» **WHAT TO DO**:
Lines holding the string "intros" are the ones to copy; find them all in the data.

----------

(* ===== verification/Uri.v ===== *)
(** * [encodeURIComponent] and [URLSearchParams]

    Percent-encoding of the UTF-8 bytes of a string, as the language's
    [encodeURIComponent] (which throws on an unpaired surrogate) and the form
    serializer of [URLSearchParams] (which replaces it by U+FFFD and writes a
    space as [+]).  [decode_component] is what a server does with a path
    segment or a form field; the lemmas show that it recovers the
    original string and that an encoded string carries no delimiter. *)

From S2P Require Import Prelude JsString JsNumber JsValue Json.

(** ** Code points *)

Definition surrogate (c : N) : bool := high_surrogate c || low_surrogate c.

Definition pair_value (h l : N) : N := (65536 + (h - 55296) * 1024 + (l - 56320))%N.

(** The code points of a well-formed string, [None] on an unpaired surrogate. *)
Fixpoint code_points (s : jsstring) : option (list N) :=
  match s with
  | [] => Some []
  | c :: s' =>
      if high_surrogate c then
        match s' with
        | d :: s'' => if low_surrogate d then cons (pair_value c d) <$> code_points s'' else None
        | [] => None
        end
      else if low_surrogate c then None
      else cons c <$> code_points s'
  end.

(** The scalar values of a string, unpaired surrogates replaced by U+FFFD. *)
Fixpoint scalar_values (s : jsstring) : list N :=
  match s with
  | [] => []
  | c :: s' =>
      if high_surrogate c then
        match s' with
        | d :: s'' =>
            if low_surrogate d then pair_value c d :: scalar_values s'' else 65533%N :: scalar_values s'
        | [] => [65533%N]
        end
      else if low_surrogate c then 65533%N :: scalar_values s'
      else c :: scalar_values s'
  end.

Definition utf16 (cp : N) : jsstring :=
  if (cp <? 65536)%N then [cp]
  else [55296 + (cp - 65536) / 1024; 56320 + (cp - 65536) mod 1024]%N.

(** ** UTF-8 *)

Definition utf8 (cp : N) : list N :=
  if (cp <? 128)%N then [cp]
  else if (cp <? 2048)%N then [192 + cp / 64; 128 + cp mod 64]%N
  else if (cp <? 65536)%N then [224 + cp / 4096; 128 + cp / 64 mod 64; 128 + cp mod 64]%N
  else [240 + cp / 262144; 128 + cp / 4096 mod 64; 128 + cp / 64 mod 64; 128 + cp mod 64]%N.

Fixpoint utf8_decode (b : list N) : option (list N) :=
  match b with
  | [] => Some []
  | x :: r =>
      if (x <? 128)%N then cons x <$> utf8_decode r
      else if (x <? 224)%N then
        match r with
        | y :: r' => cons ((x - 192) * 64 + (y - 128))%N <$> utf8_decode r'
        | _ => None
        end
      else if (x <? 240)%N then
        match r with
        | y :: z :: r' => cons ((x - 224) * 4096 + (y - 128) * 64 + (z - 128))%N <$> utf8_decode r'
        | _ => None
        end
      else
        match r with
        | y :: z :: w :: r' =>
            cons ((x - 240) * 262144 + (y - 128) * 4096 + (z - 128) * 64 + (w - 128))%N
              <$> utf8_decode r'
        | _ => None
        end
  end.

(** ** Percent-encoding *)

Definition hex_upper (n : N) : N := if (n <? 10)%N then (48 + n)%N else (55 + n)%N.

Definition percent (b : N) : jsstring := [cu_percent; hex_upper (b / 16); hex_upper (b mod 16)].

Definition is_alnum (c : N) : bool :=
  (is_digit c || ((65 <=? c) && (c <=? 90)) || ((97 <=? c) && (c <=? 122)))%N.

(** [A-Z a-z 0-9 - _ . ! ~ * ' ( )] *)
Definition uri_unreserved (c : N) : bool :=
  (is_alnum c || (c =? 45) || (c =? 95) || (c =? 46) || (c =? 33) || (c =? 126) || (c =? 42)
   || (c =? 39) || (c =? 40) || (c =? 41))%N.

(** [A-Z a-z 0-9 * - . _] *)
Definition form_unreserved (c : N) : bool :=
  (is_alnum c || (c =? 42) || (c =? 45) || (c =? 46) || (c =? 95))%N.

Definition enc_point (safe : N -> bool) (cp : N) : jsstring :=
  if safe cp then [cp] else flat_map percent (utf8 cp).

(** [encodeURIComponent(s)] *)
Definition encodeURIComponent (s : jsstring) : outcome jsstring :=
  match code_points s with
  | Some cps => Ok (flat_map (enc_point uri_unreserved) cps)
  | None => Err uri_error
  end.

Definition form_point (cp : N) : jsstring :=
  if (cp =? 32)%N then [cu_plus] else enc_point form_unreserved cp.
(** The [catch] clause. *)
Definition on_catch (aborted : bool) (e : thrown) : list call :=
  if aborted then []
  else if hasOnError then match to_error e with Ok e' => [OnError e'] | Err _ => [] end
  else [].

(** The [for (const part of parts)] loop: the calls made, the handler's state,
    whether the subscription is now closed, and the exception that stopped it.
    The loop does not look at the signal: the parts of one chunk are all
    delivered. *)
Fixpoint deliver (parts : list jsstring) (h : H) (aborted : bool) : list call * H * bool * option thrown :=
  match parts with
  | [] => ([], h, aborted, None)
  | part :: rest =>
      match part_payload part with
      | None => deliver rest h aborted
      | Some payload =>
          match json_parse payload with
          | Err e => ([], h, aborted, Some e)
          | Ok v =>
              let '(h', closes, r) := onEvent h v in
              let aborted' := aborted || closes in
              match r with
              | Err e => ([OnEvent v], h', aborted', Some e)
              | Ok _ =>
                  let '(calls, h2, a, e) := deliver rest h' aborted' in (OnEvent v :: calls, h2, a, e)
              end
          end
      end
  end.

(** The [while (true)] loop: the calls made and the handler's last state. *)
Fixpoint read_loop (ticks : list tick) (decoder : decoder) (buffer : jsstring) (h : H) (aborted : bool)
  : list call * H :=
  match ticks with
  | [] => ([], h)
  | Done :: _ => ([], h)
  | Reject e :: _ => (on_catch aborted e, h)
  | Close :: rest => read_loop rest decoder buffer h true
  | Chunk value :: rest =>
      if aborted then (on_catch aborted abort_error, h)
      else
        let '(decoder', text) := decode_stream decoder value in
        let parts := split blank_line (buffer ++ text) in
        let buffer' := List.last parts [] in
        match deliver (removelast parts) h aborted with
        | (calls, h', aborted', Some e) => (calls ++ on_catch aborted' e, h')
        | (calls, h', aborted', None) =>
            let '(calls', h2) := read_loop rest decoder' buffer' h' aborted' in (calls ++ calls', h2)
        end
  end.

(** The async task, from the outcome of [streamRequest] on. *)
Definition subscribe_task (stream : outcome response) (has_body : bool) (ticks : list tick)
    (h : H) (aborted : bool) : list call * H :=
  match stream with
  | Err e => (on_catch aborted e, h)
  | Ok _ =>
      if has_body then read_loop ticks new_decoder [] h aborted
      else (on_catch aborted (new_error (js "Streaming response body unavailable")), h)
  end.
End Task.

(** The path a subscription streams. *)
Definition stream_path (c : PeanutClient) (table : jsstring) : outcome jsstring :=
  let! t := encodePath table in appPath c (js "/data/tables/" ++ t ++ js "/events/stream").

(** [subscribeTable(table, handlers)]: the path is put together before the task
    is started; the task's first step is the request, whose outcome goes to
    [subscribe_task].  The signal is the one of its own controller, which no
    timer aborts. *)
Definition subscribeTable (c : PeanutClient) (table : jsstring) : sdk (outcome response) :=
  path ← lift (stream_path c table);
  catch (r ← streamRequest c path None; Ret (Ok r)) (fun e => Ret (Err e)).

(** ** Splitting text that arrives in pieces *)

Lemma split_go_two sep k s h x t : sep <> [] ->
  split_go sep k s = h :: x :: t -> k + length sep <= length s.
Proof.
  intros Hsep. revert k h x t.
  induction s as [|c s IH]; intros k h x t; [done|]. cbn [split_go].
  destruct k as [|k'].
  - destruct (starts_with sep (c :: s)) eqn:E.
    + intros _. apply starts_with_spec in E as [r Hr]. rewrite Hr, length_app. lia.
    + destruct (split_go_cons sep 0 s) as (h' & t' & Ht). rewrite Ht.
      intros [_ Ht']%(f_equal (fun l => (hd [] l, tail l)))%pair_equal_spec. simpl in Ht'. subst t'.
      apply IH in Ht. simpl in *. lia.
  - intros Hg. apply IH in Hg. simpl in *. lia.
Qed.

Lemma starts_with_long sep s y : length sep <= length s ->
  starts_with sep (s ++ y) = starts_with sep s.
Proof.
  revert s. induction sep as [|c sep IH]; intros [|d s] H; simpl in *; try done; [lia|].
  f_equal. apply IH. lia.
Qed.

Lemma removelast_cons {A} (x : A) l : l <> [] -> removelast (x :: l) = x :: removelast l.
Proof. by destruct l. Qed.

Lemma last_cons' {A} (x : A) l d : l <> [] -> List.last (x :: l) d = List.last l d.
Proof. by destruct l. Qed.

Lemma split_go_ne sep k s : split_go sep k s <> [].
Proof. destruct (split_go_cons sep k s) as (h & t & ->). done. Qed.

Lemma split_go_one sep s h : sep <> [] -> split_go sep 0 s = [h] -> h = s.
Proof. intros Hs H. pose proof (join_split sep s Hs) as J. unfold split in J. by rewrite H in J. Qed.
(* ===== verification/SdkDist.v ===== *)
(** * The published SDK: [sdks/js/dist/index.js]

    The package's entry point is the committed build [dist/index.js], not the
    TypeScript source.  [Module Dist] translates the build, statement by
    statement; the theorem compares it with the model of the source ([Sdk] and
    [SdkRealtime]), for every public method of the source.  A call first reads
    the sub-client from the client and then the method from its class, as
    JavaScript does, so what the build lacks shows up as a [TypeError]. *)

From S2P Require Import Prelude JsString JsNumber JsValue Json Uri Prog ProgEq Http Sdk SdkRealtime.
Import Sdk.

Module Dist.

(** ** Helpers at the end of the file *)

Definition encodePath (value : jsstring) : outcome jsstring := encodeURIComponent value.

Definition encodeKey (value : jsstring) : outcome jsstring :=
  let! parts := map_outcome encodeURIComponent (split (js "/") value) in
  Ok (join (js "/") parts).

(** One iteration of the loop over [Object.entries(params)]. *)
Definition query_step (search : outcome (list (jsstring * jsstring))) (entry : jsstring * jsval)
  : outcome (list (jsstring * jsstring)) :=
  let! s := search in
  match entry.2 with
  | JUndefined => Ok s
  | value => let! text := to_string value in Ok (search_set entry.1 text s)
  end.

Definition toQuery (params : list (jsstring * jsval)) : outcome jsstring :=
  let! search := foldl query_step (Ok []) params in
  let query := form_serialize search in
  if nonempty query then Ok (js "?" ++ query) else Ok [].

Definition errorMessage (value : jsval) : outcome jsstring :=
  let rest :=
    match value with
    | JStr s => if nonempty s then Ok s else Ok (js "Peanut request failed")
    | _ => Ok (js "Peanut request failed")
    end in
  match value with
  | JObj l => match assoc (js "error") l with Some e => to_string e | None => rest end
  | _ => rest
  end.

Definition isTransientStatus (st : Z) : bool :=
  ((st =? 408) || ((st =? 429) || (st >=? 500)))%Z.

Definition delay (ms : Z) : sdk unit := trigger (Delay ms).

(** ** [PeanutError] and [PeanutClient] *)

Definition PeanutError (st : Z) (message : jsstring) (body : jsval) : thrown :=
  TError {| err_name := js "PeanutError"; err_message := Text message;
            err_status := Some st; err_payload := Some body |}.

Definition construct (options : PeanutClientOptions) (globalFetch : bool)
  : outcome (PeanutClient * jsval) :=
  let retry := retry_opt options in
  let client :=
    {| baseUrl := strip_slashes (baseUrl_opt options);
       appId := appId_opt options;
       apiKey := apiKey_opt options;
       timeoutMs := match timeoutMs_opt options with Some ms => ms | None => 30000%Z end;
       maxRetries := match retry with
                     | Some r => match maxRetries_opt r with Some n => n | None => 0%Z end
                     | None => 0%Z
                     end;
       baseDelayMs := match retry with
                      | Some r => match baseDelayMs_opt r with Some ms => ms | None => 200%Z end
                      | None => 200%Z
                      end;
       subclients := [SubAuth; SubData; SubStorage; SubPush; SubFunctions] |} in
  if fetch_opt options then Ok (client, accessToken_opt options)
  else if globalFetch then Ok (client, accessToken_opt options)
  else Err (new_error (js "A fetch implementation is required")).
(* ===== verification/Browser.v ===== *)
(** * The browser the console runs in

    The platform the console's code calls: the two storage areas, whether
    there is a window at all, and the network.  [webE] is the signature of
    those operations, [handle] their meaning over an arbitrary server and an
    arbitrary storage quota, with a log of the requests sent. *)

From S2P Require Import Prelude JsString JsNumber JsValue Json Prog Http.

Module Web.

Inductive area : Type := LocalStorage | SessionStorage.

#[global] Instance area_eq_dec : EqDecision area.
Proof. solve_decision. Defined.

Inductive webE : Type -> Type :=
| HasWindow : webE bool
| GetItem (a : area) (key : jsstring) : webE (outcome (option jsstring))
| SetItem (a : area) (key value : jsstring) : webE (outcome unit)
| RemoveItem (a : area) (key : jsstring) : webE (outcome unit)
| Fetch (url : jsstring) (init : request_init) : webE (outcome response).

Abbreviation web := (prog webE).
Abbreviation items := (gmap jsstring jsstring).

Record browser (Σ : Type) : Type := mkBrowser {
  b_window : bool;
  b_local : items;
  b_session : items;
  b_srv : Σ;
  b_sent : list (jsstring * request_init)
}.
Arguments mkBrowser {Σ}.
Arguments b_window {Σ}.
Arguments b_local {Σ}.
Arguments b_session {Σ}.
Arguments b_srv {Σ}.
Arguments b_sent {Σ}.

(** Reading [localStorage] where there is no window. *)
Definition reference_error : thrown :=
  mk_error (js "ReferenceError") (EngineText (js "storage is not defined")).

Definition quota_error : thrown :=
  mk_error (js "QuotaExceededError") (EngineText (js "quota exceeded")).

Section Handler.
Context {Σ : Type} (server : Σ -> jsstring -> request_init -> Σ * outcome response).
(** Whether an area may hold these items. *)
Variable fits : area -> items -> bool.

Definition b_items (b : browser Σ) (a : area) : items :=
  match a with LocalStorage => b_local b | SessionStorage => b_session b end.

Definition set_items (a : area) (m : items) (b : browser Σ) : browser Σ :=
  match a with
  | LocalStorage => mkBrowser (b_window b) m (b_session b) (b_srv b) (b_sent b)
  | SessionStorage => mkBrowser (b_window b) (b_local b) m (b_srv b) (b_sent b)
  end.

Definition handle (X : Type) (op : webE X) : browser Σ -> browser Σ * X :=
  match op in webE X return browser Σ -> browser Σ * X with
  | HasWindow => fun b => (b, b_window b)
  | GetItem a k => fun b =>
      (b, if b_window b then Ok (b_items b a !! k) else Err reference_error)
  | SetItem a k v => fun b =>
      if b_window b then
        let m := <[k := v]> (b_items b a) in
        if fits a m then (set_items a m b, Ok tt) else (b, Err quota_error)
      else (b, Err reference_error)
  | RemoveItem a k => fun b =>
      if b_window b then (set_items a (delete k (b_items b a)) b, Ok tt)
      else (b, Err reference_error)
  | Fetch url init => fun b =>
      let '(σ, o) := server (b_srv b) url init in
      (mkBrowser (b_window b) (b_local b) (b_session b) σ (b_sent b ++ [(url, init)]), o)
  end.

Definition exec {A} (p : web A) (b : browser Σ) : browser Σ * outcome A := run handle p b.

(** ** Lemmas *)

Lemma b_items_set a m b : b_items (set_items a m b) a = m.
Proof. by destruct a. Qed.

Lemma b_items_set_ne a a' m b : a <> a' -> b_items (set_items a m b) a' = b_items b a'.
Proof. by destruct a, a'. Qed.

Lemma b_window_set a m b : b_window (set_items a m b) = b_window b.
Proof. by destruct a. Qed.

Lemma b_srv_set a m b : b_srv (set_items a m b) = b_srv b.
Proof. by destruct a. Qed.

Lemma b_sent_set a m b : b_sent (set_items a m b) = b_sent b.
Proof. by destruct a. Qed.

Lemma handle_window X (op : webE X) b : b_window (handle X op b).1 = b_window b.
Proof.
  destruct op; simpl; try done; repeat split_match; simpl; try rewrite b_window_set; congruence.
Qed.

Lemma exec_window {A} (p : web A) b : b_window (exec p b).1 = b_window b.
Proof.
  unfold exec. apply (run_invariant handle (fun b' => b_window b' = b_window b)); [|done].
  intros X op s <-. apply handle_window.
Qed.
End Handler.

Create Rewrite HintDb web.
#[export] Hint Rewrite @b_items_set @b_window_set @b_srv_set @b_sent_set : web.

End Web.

----------

» **EXPECTED ANSWER**:
  intros Hsep. revert k h x t.
  induction s as [|c s IH]; intros k h x t; [done|]. cbn [split_go].
    + intros _. apply starts_with_spec in E as [r Hr]. rewrite Hr, length_app. lia.
      intros [_ Ht']%(f_equal (fun l => (hd [] l, tail l)))%pair_equal_spec. simpl in Ht'. subst t'.
  - intros Hg. apply IH in Hg. simpl in *. lia.
  revert s. induction sep as [|c sep IH]; intros [|d s] H; simpl in *; try done; [lia|].
Proof. intros Hs H. pose proof (join_split sep s Hs) as J. unfold split in J. by rewrite H in J. Qed.
  intros X op s <-. apply handle_window.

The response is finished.